• _TO DO_
Could you work out how many lines in the material below hold the word "bytes"? Give only the number in reply.

• _EXERCISE MATERIALS_
- - - - - - -

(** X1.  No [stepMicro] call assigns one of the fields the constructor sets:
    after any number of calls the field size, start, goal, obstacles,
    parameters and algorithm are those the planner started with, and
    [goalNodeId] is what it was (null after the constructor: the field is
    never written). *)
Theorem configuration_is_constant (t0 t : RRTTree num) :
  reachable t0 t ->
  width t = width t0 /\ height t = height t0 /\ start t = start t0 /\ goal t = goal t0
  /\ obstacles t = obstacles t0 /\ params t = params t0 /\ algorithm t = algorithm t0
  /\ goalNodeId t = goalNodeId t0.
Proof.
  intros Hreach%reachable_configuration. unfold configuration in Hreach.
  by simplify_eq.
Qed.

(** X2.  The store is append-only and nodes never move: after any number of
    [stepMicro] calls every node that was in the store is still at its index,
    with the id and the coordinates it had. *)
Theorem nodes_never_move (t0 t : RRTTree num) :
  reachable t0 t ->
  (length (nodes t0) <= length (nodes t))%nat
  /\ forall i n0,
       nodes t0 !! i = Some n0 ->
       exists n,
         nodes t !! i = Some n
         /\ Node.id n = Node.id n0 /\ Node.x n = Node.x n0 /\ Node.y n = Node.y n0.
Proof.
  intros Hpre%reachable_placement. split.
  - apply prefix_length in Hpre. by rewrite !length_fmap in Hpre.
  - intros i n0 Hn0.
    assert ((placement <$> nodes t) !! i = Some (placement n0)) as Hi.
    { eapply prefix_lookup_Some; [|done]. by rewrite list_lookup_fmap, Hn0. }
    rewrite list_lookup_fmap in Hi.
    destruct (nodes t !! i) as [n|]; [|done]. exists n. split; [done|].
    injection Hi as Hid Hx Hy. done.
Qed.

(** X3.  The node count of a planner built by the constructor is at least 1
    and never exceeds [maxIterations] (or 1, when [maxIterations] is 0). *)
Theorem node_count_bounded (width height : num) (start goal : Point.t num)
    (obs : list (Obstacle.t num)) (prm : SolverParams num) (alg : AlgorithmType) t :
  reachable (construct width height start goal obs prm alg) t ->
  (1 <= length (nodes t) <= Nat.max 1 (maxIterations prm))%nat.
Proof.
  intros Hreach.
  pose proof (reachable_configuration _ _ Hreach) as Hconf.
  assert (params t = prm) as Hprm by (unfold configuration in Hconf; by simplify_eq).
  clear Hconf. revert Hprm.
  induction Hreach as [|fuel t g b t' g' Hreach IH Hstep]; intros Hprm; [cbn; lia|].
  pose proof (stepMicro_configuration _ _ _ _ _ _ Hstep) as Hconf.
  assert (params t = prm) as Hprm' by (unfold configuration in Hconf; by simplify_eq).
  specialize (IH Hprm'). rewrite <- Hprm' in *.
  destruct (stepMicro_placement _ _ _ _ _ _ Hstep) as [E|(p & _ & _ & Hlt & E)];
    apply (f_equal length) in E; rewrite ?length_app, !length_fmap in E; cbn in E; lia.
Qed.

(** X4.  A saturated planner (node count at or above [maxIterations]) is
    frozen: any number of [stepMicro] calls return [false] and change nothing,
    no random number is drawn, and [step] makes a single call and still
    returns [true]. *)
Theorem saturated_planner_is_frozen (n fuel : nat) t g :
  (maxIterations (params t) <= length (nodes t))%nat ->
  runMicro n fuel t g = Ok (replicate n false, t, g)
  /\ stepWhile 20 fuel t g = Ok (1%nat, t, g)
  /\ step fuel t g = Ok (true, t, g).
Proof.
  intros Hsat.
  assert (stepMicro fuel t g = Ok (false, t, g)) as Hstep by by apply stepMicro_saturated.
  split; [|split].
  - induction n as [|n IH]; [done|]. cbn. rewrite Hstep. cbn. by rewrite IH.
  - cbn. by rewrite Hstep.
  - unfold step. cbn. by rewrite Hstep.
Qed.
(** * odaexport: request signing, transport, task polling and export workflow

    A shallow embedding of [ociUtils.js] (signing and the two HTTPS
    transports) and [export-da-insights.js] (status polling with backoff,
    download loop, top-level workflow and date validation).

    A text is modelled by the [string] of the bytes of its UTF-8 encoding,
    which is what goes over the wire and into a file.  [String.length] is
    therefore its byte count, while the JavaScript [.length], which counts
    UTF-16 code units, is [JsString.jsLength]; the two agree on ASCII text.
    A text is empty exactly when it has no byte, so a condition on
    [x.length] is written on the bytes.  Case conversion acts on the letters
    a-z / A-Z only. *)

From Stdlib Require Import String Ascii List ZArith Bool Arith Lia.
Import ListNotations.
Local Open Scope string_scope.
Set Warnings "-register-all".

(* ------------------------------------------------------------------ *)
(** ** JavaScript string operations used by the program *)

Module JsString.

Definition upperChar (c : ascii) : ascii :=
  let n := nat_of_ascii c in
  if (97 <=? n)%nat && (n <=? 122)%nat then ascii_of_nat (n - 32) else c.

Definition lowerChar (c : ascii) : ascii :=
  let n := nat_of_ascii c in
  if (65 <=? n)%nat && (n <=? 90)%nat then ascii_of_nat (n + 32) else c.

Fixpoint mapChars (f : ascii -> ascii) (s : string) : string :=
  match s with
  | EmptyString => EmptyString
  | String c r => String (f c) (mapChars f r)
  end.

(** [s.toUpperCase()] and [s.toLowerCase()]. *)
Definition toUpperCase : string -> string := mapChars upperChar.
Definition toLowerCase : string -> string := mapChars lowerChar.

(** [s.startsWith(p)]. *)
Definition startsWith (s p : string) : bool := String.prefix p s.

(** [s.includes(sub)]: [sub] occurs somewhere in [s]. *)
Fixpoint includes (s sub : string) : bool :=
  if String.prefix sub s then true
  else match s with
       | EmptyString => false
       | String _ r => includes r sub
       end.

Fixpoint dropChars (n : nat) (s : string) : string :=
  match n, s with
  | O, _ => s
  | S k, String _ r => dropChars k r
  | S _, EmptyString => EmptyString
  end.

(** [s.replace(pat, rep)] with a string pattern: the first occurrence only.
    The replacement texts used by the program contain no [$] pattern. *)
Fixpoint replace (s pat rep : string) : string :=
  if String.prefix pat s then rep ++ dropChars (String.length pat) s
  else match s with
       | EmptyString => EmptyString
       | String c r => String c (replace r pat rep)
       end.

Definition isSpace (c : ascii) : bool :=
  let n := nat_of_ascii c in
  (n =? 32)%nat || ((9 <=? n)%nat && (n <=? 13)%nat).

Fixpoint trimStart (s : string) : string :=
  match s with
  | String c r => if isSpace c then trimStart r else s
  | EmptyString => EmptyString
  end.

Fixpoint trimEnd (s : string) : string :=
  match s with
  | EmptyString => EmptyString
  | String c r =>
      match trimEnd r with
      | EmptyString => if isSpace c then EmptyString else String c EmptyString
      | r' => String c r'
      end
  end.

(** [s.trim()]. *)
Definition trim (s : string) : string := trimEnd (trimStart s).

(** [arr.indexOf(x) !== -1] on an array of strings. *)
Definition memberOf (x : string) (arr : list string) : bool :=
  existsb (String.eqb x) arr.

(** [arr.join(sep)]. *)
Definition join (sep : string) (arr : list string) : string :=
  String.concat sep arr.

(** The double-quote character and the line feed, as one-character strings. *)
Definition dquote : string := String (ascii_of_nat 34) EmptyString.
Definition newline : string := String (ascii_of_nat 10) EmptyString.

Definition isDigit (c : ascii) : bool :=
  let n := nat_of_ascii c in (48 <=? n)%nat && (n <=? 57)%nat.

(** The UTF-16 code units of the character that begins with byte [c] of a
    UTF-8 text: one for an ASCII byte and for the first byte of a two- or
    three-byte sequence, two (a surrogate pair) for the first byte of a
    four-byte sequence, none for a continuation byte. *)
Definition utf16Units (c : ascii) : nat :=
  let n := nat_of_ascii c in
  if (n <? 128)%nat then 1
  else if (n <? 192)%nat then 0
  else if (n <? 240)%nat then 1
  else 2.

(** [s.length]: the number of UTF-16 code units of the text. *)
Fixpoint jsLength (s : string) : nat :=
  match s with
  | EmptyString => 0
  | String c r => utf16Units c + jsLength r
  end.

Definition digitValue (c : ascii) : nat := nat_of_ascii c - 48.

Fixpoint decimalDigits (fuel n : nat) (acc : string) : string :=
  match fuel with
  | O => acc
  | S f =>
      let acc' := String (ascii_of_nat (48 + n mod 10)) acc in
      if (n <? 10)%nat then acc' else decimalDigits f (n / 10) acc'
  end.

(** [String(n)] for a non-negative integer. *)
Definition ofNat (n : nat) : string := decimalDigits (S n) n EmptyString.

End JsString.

- - - - - - -

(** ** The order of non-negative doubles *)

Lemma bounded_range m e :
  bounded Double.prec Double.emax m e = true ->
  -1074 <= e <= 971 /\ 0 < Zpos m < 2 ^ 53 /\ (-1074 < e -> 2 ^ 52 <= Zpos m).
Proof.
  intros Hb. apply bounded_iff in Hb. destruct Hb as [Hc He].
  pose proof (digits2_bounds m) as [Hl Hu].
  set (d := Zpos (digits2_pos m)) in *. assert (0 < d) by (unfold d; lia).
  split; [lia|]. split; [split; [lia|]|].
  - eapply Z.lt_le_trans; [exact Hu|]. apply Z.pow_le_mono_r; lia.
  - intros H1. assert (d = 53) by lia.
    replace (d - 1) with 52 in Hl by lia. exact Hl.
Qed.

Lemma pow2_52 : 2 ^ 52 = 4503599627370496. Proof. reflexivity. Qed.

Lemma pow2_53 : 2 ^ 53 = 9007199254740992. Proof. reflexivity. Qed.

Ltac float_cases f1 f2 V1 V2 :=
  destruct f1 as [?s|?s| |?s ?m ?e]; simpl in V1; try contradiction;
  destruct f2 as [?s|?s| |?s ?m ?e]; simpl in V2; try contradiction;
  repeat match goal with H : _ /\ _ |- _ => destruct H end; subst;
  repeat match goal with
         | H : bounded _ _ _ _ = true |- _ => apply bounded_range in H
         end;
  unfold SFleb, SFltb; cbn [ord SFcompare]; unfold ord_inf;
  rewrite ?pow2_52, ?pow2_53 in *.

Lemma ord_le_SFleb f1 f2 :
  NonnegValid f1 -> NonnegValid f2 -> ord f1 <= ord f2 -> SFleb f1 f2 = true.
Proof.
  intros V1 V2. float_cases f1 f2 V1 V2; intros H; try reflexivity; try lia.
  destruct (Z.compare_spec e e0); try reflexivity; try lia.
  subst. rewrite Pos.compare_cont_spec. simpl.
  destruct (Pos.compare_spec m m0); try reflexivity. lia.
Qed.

- - - - - - -

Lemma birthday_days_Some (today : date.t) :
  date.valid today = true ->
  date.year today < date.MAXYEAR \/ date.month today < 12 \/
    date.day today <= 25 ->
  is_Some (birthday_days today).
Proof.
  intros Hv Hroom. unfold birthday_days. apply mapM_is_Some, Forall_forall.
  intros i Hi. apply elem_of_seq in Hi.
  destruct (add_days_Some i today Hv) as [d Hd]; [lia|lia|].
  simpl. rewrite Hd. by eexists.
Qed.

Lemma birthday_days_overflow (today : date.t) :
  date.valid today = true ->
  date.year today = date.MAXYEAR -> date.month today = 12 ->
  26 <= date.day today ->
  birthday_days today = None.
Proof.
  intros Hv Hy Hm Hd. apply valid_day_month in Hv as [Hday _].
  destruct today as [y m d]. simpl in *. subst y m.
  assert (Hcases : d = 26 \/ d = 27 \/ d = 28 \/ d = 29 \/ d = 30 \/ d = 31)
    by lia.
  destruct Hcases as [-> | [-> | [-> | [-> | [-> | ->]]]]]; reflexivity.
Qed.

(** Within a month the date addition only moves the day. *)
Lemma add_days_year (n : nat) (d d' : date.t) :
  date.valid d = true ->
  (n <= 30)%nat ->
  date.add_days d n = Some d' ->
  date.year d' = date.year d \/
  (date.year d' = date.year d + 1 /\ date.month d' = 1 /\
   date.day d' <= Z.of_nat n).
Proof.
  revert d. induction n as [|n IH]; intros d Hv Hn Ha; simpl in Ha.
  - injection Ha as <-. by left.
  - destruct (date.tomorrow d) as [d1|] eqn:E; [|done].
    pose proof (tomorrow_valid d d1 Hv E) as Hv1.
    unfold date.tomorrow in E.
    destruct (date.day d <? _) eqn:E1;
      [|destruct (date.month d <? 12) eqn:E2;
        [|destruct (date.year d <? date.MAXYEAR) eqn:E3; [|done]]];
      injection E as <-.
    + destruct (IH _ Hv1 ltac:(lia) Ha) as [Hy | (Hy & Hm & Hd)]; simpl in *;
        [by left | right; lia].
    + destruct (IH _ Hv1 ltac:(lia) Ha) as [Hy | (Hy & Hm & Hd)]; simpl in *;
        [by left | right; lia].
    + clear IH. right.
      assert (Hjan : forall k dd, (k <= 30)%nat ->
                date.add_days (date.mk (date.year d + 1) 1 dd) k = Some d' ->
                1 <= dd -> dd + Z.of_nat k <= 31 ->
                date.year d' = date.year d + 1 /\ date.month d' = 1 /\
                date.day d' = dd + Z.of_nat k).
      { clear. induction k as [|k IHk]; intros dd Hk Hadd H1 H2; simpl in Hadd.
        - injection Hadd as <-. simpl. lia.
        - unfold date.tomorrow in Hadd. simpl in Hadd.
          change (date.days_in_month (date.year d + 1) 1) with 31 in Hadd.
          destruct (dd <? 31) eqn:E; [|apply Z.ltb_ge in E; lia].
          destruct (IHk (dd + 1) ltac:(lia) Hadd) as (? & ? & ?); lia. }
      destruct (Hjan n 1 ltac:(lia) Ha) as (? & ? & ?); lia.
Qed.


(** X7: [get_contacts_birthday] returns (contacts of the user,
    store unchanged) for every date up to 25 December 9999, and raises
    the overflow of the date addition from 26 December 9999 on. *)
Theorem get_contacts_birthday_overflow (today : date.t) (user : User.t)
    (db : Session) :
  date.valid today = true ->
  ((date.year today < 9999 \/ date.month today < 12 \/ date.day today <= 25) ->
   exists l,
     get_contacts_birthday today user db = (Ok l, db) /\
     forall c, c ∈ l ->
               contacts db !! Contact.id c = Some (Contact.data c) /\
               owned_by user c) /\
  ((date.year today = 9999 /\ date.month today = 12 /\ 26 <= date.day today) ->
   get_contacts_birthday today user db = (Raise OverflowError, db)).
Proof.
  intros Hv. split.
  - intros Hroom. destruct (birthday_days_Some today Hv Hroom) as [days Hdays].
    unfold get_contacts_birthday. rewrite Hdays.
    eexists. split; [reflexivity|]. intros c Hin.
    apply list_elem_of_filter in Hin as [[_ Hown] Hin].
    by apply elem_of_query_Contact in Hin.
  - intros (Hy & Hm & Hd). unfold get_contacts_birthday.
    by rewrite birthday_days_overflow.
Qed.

- - - - - - -

• _RESULT OF THE TASK_
2